IMO this leaves out some salient details. For example, I'd say ChatGPT is a very, very good junior developer. The kind of junior developer that loves computer science, has been screwing around with miscellaneous algorithms and data structures its whole life, has a near-perfect memory, and is awake 24/7/365, but has never had to architect a data-intensive system, write future-proof code, or write code for other developers. Of course, these last three things are a big deal, but the rest of the list makes for a ridiculously useful teammate.
It also has a very broad knowledge of programming languages and frameworks. It's able to onboard you with ease and answer most of qour questions. The trick is to recognize when it's confidently incorrect and hallucinating API calls.
What do you mean when you say this? Most people use hallucinate to mean "writes things that aren't true". It clearly and demonstrably is able to write at least some code that is valid and write some things that are true.
These models don't have a frame of reference to ground themselves in reality with, so they don't really have a base "truth". Everything is equally valid if it is likely.
A human in a hallucinogenic state could hallucinate a lot of things that are true. The hallucination can feature real characters and places, and could happen to follow the normal rules of physics, but they are not guaranteed to do so. And since the individual has essentially become detached from reality, they have no way of knowing which is which.
It's not a perfect analogy, but it helps with understanding that the model "writing things that aren't true" is not some statistical quirk or bug that can be solved with a bandaid, but rather is fundamental to the models themselves. In fact, it might be more truthful to say that the models are always making things up, but that often the things they are making up happen to be true and/or useful.
Precisely, the model is just regurgitating and pattern matching using a large enough training set where the outputs happen to look factual or logical. Meaning that we're just anthropomorphizing these concepts onto statical models, so it's not much different than Jesus Toast.
I think this is a great way to think about it. Hallucinations are the default and an LLM app is one that channels hallucinations rather than avoids them.
Yeah, the junior dev analogy misses on the core capabilities. The ability to spit out syntactically correct blocks of code in a second or two is a massive win, even if it requires careful review.
Yup, it's been a help for me. Had a buddy who asked me if I could automate his workflow in wordpress for post submissions he had to deal with. I asked chatgpt with a little prodding to create me a little workflow. I cleaned it up a bit and threw it in AWS lambda for literally 0$. He was super thankful and hooked me up with a bunch of meat (his dad is a butcher) and I spent maybe an hour on it.
The whole thing is a really accurate expansion on the analogy. It even extends further to explain how it tends to forget certain requirements it was just told and tends to hallucinate at times.
Well, besides the prose, ChatGPT generates a perfectly valid looking code mashup of e.g. Qt, wxWidgets and its hallucinations on top of that. Humans don't do that :)
I'm actually not so sure about that statement. For example, knowing if the code will be executed on a raspberry pi, a HPC with 10TB RAM and 512 CPUs, or a home desktop with 128GB RAM and 8 core CPU will greatly affect how the task may be done.
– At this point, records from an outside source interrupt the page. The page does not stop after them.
(** One verb applied to the operand at [argNum].  The result is the text
    written and the next operand index; [None] stands for every case this
    model does not cover (other verbs, a missing or ill-typed operand). *)
Definition printVerb (table : Z → bool) (verb : ascii) (minus : bool)
    (wid : option nat) (a : list arg) (argNum : nat) : option (string * nat) :=
  if Ascii.eqb verb "%" then Some ("%", argNum)
  else
    match a !! argNum with
    | Some (AString s) =>
      if Ascii.eqb verb "s" then Some (padString minus wid s, S argNum)
      else if Ascii.eqb verb "q" then
        Some (padString minus wid (strconv.Quote table s), S argNum)
      else None
    | Some (AInt n) =>
      if Ascii.eqb verb "d" then Some (padString minus wid (strconv.Itoa n), S argNum)
      else None
    | None => None
    end.

(** Where [doPrintf] is inside a format string. *)
Inductive pstate : Type :=
| Text
| Flags (minus : bool)
| Index (minus : bool) (n : nat)
| Width (minus : bool) (wid : option nat).

(** [doPrintf] for the directives [%%], [%s], [%d], [%q], the flag [-], a
    decimal width and an explicit operand index [%[n]]. *)
Fixpoint doPrintf (table : Z → bool) (st : pstate) (format : string)
    (a : list arg) (argNum : nat) (reordered : bool) : option string :=
  match format with
  | "" =>
    match st with
    | Text => if negb reordered && (argNum <? List.length a)%nat then None else Some ""
    | _ => None
    end
  | String c rest =>
    let verb (minus : bool) (wid : option nat) :=
      '(piece, argNum') ← printVerb table c minus wid a argNum;
      out ← doPrintf table Text rest a argNum' reordered;
      Some (piece +:+ out) in
    match st with
    | Text =>
      if Ascii.eqb c "%" then doPrintf table (Flags false) rest a argNum reordered
      else String c <$> doPrintf table Text rest a argNum reordered
    | Flags minus =>
      if Ascii.eqb c "-" then doPrintf table (Flags true) rest a argNum reordered
      else if Ascii.eqb c "[" then doPrintf table (Index minus 0) rest a argNum reordered
      else if Ascii.eqb c "0" then None
      else
        match Ascii.is_nat c with
        | Some d => doPrintf table (Width minus (Some d)) rest a argNum reordered
        | None => verb minus None
        end
    | Index minus n =>
      if Ascii.eqb c "]" then
        match n with
        | O => None
        | S k => doPrintf table (Width minus None) rest a k true
        end
      else
        match Ascii.is_nat c with
        | Some d => doPrintf table (Index minus (10 * n + d)) rest a argNum reordered
        | None => None
        end
    | Width minus wid =>
      match Ascii.is_nat c with
      | Some d =>
        doPrintf table (Width minus (Some (10 * default 0%nat wid + d)%nat)) rest a argNum reordered
      | None => verb minus wid
      end
    end
  end.

Definition Sprintf (table : Z → bool) (format : string) (a : list arg) : option string :=
  doPrintf table Text format a 0 false.

End fmt.

(** ** sort *)

Module sort.

(** [sort.Strings]: increasing order of Go's string comparison, which is
    the bytewise lexicographic one. *)
Definition Strings (keys : list string) : list string :=
  merge_sort String.le keys.

End sort.

(** ** logrus *)

Module logrus.

Inductive Level : Type :=
| PanicLevel
| FatalLevel
| ErrorLevel
| WarnLevel
| InfoLevel
| DebugLevel
| TraceLevel.

Definition AllLevels : list Level :=
  [PanicLevel; FatalLevel; ErrorLevel; WarnLevel; InfoLevel; DebugLevel; TraceLevel].

(** [Level.String]: the canonical lowercase name. *)
Definition Level_String (level : Level) : string :=
  match level with
  | TraceLevel => "trace"
  | DebugLevel => "debug"
  | InfoLevel => "info"
  | WarnLevel => "warning"
  | ErrorLevel => "error"
  | FatalLevel => "fatal"
  | PanicLevel => "panic"
  end.

(** A field value ([interface{}]): native text, an integer, a boolean,
    the nil interface, or any other value, kept as the text that the
    default stringification gives for it. *)
Inductive Value : Type :=
| VString (s : string)
| VInt (n : Z)
| VBool (b : bool)
| VNil
| VOther (display : string).

(** [io.Writer]: an [*os.File] with its descriptor, or anything else. *)
Inductive Writer : Type :=
| OsFile (fd : Z)
| OtherWriter.

Record Logger : Type := mkLogger {
  Out : Writer;
  ReportCaller : bool
}.
(** X6.  The prices of a suggestion stay inside a quote that the price
    source allows for its item: the buy price is at least the low of the
    quote, which is positive, the sell price is at most its high, and one
    unit is within the budget. *)
Theorem prices_within_observed_spread a universe c n out n' s :
  build_suggestions a universe c n = Ret (out, n') → s ∈ out →
  ∃ low high,
    observed a (item_id s) low high ∧
    0 < low ∧ low ≤ buy_price_gp s ∧ buy_price_gp s < sell_price_gp s ∧
    sell_price_gp s ≤ high ∧ buy_price_gp s ≤ budget_gp a.
Proof.
  intros Hrun Hs.
  destruct (output_inv _ _ _ _ _ _ _ Hrun Hs)
    as (n1 & n2 & bb & bs & lv & hv & Hc & _ & He).
  apply choose_prices_observed in Hc. destruct Hc as (_ & _ & Hobs).
  pose proof (em_prices _ _ _ _ _ _ _ He) as Hp.
  pose proof (adjust_prices_bounds _ _ _ _ _ (em_adjust _ _ _ _ _ _ _ He)
                ltac:(lia) ltac:(lia)) as Hb.
  destruct (emitted_within_constraints _ _ _ _ _ _ _ He) as [(_ & Hq & _ & Hbud & _) _].
  exists bb, bs. repeat split; try assumption; try lia. nia.
Qed.

Lemma prices_within_observed_spread_witness :
  ∃ low high,
    observed (scenario 1700000000 "Item" "latest" "both" ten ten Float.zero 10)
      (item_id (scenario_suggestion "Item")) low high ∧
    0 < low ∧ low ≤ buy_price_gp (scenario_suggestion "Item") ∧
    buy_price_gp (scenario_suggestion "Item")
    < sell_price_gp (scenario_suggestion "Item") ∧
    sell_price_gp (scenario_suggestion "Item") ≤ high ∧
    buy_price_gp (scenario_suggestion "Item")
    ≤ budget_gp (scenario 1700000000 "Item" "latest" "both" ten ten Float.zero 10).
Proof.
  apply (prices_within_observed_spread
           (scenario 1700000000 "Item" "latest" "both" ten ten Float.zero 10)
           [1] (fun _ => 1700000000) 0%nat [scenario_suggestion "Item"] 1%nat).
  - vm_compute. reflexivity.
  - left.
Defined.

(** ** Which items are suggested *)

Lemma build_suggestions_item_id a i c n s n' :
  build_suggestions_item a i c n = Ret (Some s, n') → item_id s = i.
Proof.
  intros H. apply build_suggestions_item_Some in H.
  destruct H as (n1 & bb & bs & lv & hv & _ & _ & He).
  exact (em_item _ _ _ _ _ _ _ He).
Qed.

Lemma build_suggestions_loop_ids a universe results c n out n' :
  build_suggestions_loop a universe results c n = Ret (out, n') →
  ∃ ids, sublist ids universe ∧
         item_id <$> out = (item_id <$> results) ++ ids.
Proof.
  revert results n. induction universe as [|i u IH]; intros rs n H.
  - inversion H; subst.
    exists []. split; [constructor|]. rewrite app_nil_r. reflexivity.
  - cbn [build_suggestions_loop] in H.
    apply M_bind_Ret in H. destruct H as (o & n1 & Hi & H).
    destruct (IH _ _ H) as (ids & Hsub & Hids).
    destruct o as [s|].
    + apply build_suggestions_item_id in Hi.
      exists (i :: ids). split; [constructor; exact Hsub|].
      rewrite Hids, fmap_app, <- app_assoc. cbn. rewrite Hi. reflexivity.
    + exists ids. split; [constructor; exact Hsub | exact Hids].
Qed.

Lemma restrict_sublist inc u : sublist (restrict inc u) u.
Proof. destruct inc; cbn; [apply sublist_filter | reflexivity]. Qed.

Lemma restrict_included l u i : i ∈ restrict (Some l) u → i ∈ l.
Proof. cbn. rewrite list_elem_of_filter. tauto. Qed.
(** * PitchSnitch: the prompt builder and the response interpreter

    A shallow embedding of [HackathonIdeaCoach] from [app.py]:
    [_build_analysis_prompt], [_parse_claude_response] and
    [_create_empty_result], together with the parts of the Python run time
    they rest on ([str.find], [str.rfind], slicing, [json.loads], keyword
    binding of a dataclass constructor, [sum] and true division).

    Conventions of the model.
    - A Python [str] is a [string]; a character outside ASCII is carried as
      the bytes of its UTF-8 form.  No such byte equals an ASCII character, so
      [find], [rfind] and slicing on the braces select the same text as they do
      on code points.
    - A Python object that comes out of [json.loads] is a [pyval].  The fields
      of the dataclasses are not checked against their annotations by Python,
      so the fields filled from a reply are [pyval]s.
    - A Python [float] is a [pyfloat]: a finite one is the rational it is,
      and arithmetic rounds to the nearest binary64 number, to an infinite
      one beyond the range.  The sign of a zero is not kept.
    - An exception is a value of [exn]; code that may raise lives in the
      [result] monad. *)

From Stdlib Require Import String Ascii List ZArith QArith Qabs Qround Qpower Bool Lia Lqa.
From Stdlib Require Import DecimalString DecimalZ.
Import ListNotations.

Local Open Scope string_scope.
Local Open Scope Z_scope.

(** ** Exceptions *)

Inductive exn : Type :=
| JSONDecodeError
| KeyError
| TypeError
| AttributeError
| ZeroDivisionError
| OverflowError
| RecursionError
| APIError.

Definition result (A : Type) : Type := (exn + A)%type.

Definition ret {A : Type} (a : A) : result A := inr a.
Definition raise {A : Type} (e : exn) : result A := inl e.
Definition bind {A B : Type} (m : result A) (k : A -> result B) : result B :=
  match m with
  | inl e => inl e
  | inr a => k a
  end.

Declare Scope result_scope.
Delimit Scope result_scope with result.
Notation "x <- m ;; k" := (bind m (fun x => k))
  (at level 61, m at next level, right associativity) : result_scope.
Notation "' pat <- m ;; k" := (bind m (fun x => match x with pat => k end))
  (at level 61, pat pattern, m at next level, right associativity) : result_scope.
Local Open Scope result_scope.
Lemma C10_blank_segments_skipped_counterexample :
  split "nosuchpar=1" 0 ";" = ["nosuchpar=1"]
  /\ blank "nosuchpar=1" = false
  /\ key_value_form "nosuchpar=1" = true
  /\ throws BadInput
       (fst (applyStrCfg (OW := Owner_exclusive) "nosuchpar=1" (Impl_new false))).
Proof.
  split; [reflexivity|]. split; [reflexivity|]. split; [reflexivity|].
  eexists. vm_compute. reflexivity.
Qed.

Lemma C10_blank_segments_skipped_witness :
  let str := "temp=5;; ;dcutoff=1;" in
  isSimpleASCII str true true = true
  /\ contains_any str NCMATCFG_FORBIDDEN_CHARS = false
  /\ applyStrCfg (OW := Owner_exclusive) str (Impl_new false)
     = forM_ ["temp=5"; "dcutoff=1"] (applyStrCfg_part (OW := Owner_exclusive))
             (Impl_new false)
  /\ is_Ok (fst (applyStrCfg (OW := Owner_exclusive) str (Impl_new false))) = true
  /\ contains_any "temp=5;dcutoff={1}" NCMATCFG_FORBIDDEN_CHARS = true
  /\ exists w, applyStrCfg (OW := Owner_exclusive) "temp=5;dcutoff={1}" (Impl_new false)
               = (Throw BadInput w, Impl_new false).
Proof.
  intros str. split; [reflexivity|]. split; [reflexivity|].
  pose proof (C10_blank_segments_skipped (OW := Owner_exclusive) str (Impl_new false))
    as Hthm.
  change (isSimpleASCII str true true && negb (contains_any str NCMATCFG_FORBIDDEN_CHARS))
    with true in Hthm.
  cbv iota in Hthm. destruct Hthm as [Heq _].
  split; [exact Heq|]. split; [vm_compute; reflexivity|]. split; [reflexivity|].
  exact (C10_blank_segments_skipped (OW := Owner_exclusive) "temp=5;dcutoff={1}"
                                    (Impl_new false)).
Defined.

(** The constructor accepts a file name followed by a lone separator. *)
Lemma trailing_separator_after_file_name :
  is_Ok (MatCfg_new createTextInputStream "plain.ncmat;") = true.
Proof. vm_compute. reflexivity. Qed.

Lemma C2_copy_on_write_witness :
  let s' := snd (call_setter (Set_temp 300%float) (shared_heap, mkHandle 0)) in
  shared_heap !! 0%nat = Some (mkRC 2 (Impl_new false))
  /\ 1 < 2
  /\ deref (fst s') (mkHandle 0) = deref shared_heap (mkHandle 0)
  /\ get_temp <$> deref (fst s') (snd s') = Some (Ok 300%float)
  /\ get_temp <$> deref (fst s') (mkHandle 0) = Some (Ok (-1)%float).
Proof.
  intros s'.
  assert (Hlive : shared_heap !! 0%nat = Some (mkRC 2 (Impl_new false)))
    by (vm_compute; reflexivity).
  split; [exact Hlive|]. split; [exact (le_n 2)|]. split.
  - apply (C2_copy_on_write (Set_temp 300%float) shared_heap (mkHandle 0) (mkHandle 0) 2
             (Impl_new false) eq_refl Hlive (le_n 2)
             (fst (call_setter (Set_temp 300%float) (shared_heap, mkHandle 0)))
             (fst s') (snd s')).
    subst s'. destruct (call_setter (Set_temp 300%float) (shared_heap, mkHandle 0)) as [r [hp' h']].
    reflexivity.
  - split; vm_compute; reflexivity.
Defined.

(** The same two handles when the parameter is refused: the clone was
    made before the throw, and holds what the first table holds. *)
Lemma shared_handles_on_throw :
  call_setter (ApplyStrCfg "temp=") (shared_heap, mkHandle 0)
  = (Throw BadInput "Missing parameter value for parameter temp", (<[ 1%nat := mkRC 1 (Impl_new false) ]> (<[ 0%nat := mkRC 1 (Impl_new false) ]> shared_heap), mkHandle 1)).
Proof. vm_compute. reflexivity. Qed.

Lemma C6_embedded_cfg_witness :
  let dp := "foo.ncmat;temp=300K" in
  let input := mkStream foo_lines "" in
  empty (input_file dp) = false
  /\ contains (input_file dp) "=" = false
  /\ createTextInputStream (input_file dp) = Some input
  /\ ignorefilecfg_specified dp = false
  /\ marker_count (ts_lines input) = 1
  /\ bracketed "# NCRYSTALMATCFG[temp=500K]" "temp=500K"
  /\ extractFileCfgStr input = Ok "temp=500K"
  /\ (exists o oU, MatCfg_new createTextInputStream dp = Ok o
        /\ applyStrCfg (OW := Owner_exclusive) (input_params dp)
                       (new_table (input_file dp) input) = (Ok tt, oU)
        /\ m_parlist oU ⊆ m_parlist o
        /\ get_temp oU = Ok 300%float /\ get_temp o = Ok 300%float).
Proof.
  intros dp input.
  assert (Hne : empty (input_file dp) = false) by reflexivity.
  assert (Heq : contains (input_file dp) "=" = false) by reflexivity.
  assert (Hopen : createTextInputStream (input_file dp) = Some input) by reflexivity.
  assert (Hign : ignorefilecfg_specified dp = false) by reflexivity.
  assert (Hone : marker_count (ts_lines input) = 1) by reflexivity.
  assert (Hb : bracketed "# NCRYSTALMATCFG[temp=500K]" "temp=500K").
  { exists 2, "". repeat split; reflexivity. }
  assert (Hin : "# NCRYSTALMATCFG[temp=500K]" ∈ ts_lines input).
  { apply elem_of_cons. right. apply elem_of_cons. left. reflexivity. }
  destruct (C6_embedded_cfg createTextInputStream dp input Hne Heq Hopen Hign)
    as (_ & Hpayload & Hwin & _).
  repeat (split; [assumption|]).
  split; [exact (Hpayload Hone _ _ Hin Hb)|].
  destruct (MatCfg_new createTextInputStream dp) as [o|] eqn:Hnew;
    [|vm_compute in Hnew; discriminate].
  destruct (Hwin o eq_refl) as (oU & HU & Hsub).
  exists o, oU. repeat (split; [done|]).
  vm_compute in Hnew, HU. injection Hnew as <-. injection HU as <-.
  split; vm_compute; reflexivity.
Defined.

(** The file with the marker temp=500K: without parameters, with the
    parameter temp=300K, and with the keyword ignorefilecfg. *)
Lemma embedded_cfg_precedence :
  (get_temp <$> MatCfg_new createTextInputStream "foo.ncmat") = Ok (Ok 500%float)
  /\ (get_temp <$> MatCfg_new createTextInputStream "foo.ncmat;temp=300K")
     = Ok (Ok 300%float)
  /\ (get_temp <$> MatCfg_new createTextInputStream "foo.ncmat;ignorefilecfg")
     = Ok (Ok (-1)%float).
Proof. repeat split; vm_compute; reflexivity. Qed.

(** The file with two markers, with and without the keyword. *)
Lemma two_markers_refused :
  marker_count two_marker_lines = 2
  /\ throws BadInput (MatCfg_new createTextInputStream "two.ncmat;temp=300K")
  /\ is_Ok (MatCfg_new createTextInputStream "two.ncmat;ignorefilecfg;temp=300K") = true.
Proof.
  split; [reflexivity|]. split; [|vm_compute; reflexivity].
  eexists. vm_compute. reflexivity.
Qed.

(** Markers counted on lines: two on one line, one split by a bracket. *)
Lemma marker_count_examples :
  marker_count ["NCRYSTALMATCFG[a=1] NCRYSTALMATCFG[b=2]"] = 2
  /\ marker_count ["NCRYSTALMATCF"; "G[temp=1]"] = 0
  /\ marker_count ["# NCRYSTALMATCFGNCRYSTALMATCFG"] = 2.
Proof. repeat split; reflexivity. Qed.

(** *** The further properties at concrete inputs *)

Lemma set_then_get_dbl_witness :
  partypes PAR_temp = VALTYPE_DBL
  /\ well_formed (Impl_new false)
  /\ ncisnan 300%float = false
  /\ exists o', setVal_Dbl PAR_temp 300%float (Impl_new false) = (Ok tt, o')
       /\ getVal dbl_value o' PAR_temp (-1)%float = Ok 300%float.
Proof.
  assert (Hwf : well_formed (Impl_new false)) by (apply well_formed_new; reflexivity).
  assert (Hnan : ncisnan 300%float = false) by reflexivity.
  split; [reflexivity|]. split; [exact Hwf|]. split; [exact Hnan|].
  destruct (set_then_get_dbl PAR_temp 300%float (-1)%float (Impl_new false)
              eq_refl Hwf Hnan) as (o' & Hset & Hget & _).
  exists o'. split; assumption.
Defined.

Lemma failed_set_leaves_slot_witness :
  m_spies (Impl_new false) = []
  /\ m_parlist (Impl_new false) !! PAR_temp = None
  /\ ncisnan PrimFloat.nan = true
  /\ exists w o', setVal_Dbl PAR_temp PrimFloat.nan (Impl_new false) = (Throw BadInput w, o')
       /\ hasPar o' PAR_temp = true.
Proof.
  assert (Hnan : ncisnan PrimFloat.nan = true) by reflexivity.
  split; [reflexivity|]. split; [reflexivity|]. split; [exact Hnan|].
  destruct (failed_set_leaves_slot PAR_temp PrimFloat.nan (Impl_new false)
              eq_refl eq_refl Hnan) as (w & o' & Hset & Hhas & _).
  exists w, o'. split; assumption.
Defined.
Also, if code aesthetics are important with dependencies that allow it, or fewer dependencies are required, or if performance is more important, or if saving disk space is paramount, etc.
All of these considerations (or if the need to run on any of them easily) heavily change the direction of what should be written, even after the language and such have been chosen.
So, yeah - effectively you do need to specify quite a bit to a senior dev, if you want specific properties in the output - so it's obvious that this needs to be specified to a linguistic interface to coding like these LLMs.
I guess it depends on how you'd define "senior" in this context, someone who knows lots of techstack or someone who has an idea. Of course that doesn't directly map to people's skills because most people develop skills in various dimensions at once.